Stored data:
Lemma fdt_open_into_at :
  exists err m', fdt_open_into m fdt buf bufsize = Ret (err, m') /\
    if open_room h rsv fdt buf bufsize then err = 0 /\ exists h', opened m m' fdt h rsv ts strs buf bufsize h'
    else err = - FDT_ERR_NOSPACE /\ m' = m.
Proof using Ht Hr Hrin Hsin Hpk Hv Hbs Hal Htot.
  pose proof open_sizes as (S1 & S2 & S3 & S4). pose proof (ta_version _ _ _ _ _ Ht). hdr_ranges Hh. pose proof (zlen_nonneg rsv).
  pose proof (toks_len_nonneg ts). unfold fdt_open_into. rd Hh. rewrite (fdt_ro_probe_at _ _ _ _ _ Ht). cbn [rbind].
  destruct (Z.ltb_spec (h_totalsize h) 0); [lia|]. rewrite (num_mem_rsv_in _ _ _ _ Hh Hr) by lia. cbn [rbind].
  rewrite sint_small by ilia. cbn [rbind]. rd Hh. noassume. destruct (Z.leb_spec 17 (h_version h)); [|lia]. cbn [orb rbind].
  unfold sizeof_fdt_reserve_entry. rewrite !s32_small by ilia.
  replace ((zlen rsv + 1) * 16) with (16 * zlen rsv + 16) by lia. rewrite open_misordered. cbn [rbind]. rewrite negb_involutive.
  unfold open_room. destruct (ordered h rsv) eqn:Ho; [by apply open_ordered|].
  change (FDT_ALIGN sizeof_fdt_header 8) with 40. unfold packed_size in *. rewrite s32_small by ilia.
  rewrite (s32_small (h_size_strings h)) by ilia.
  set (size := 40 + (16 * zlen rsv + 16) + h_size_struct h + h_size_strings h) in *.
  destruct (Z.ltb_spec bufsize size), (Z.leb_spec size bufsize); try lia; cbn [andb].
  { exists (- FDT_ERR_NOSPACE), m. done. }
  destruct ((fdt <? buf + size) && (buf <? fdt + h_totalsize h)) eqn:Eov; cbn [andb negb].
  - apply andb_prop in Eov as [O1%Z.ltb_lt O2%Z.ltb_lt].
    destruct (Z.ltb_spec (buf + bufsize) (fdt + h_totalsize h + size)); cbn [negb]; [exists (- FDT_ERR_NOSPACE), m; done|].
    destruct (open_packed (fdt + h_totalsize h) Ho) as (m' & E & Hop); unfold packed_size; fold size; try lia.
    exists 0, m'. split; [exact E|done].
  - destruct (open_packed buf Ho) as (m' & E & Hop); unfold packed_size; fold size; try lia.
    exists 0, m'. split; [exact E|done].
Qed.
End open_into.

■ **TASK OBJECTIVE**
Your task is to reproduce exactly the lines that begin at the line containing "rewrite (s32_small (h_size_strings" and end at the final line of the data above.

■ **WRITTEN RESPONSE**
  rewrite (s32_small (h_size_strings h)) by ilia.
  set (size := 40 + (16 * zlen rsv + 16) + h_size_struct h + h_size_strings h) in *.
  destruct (Z.ltb_spec bufsize size), (Z.leb_spec size bufsize); try lia; cbn [andb].
  { exists (- FDT_ERR_NOSPACE), m. done. }
  destruct ((fdt <? buf + size) && (buf <? fdt + h_totalsize h)) eqn:Eov; cbn [andb negb].
  - apply andb_prop in Eov as [O1%Z.ltb_lt O2%Z.ltb_lt].
    destruct (Z.ltb_spec (buf + bufsize) (fdt + h_totalsize h + size)); cbn [negb]; [exists (- FDT_ERR_NOSPACE), m; done|].
    destruct (open_packed (fdt + h_totalsize h) Ho) as (m' & E & Hop); unfold packed_size; fold size; try lia.
    exists 0, m'. split; [exact E|done].
  - destruct (open_packed buf Ho) as (m' & E & Hop); unfold packed_size; fold size; try lia.
    exists 0, m'. split; [exact E|done].
Qed.
End open_into.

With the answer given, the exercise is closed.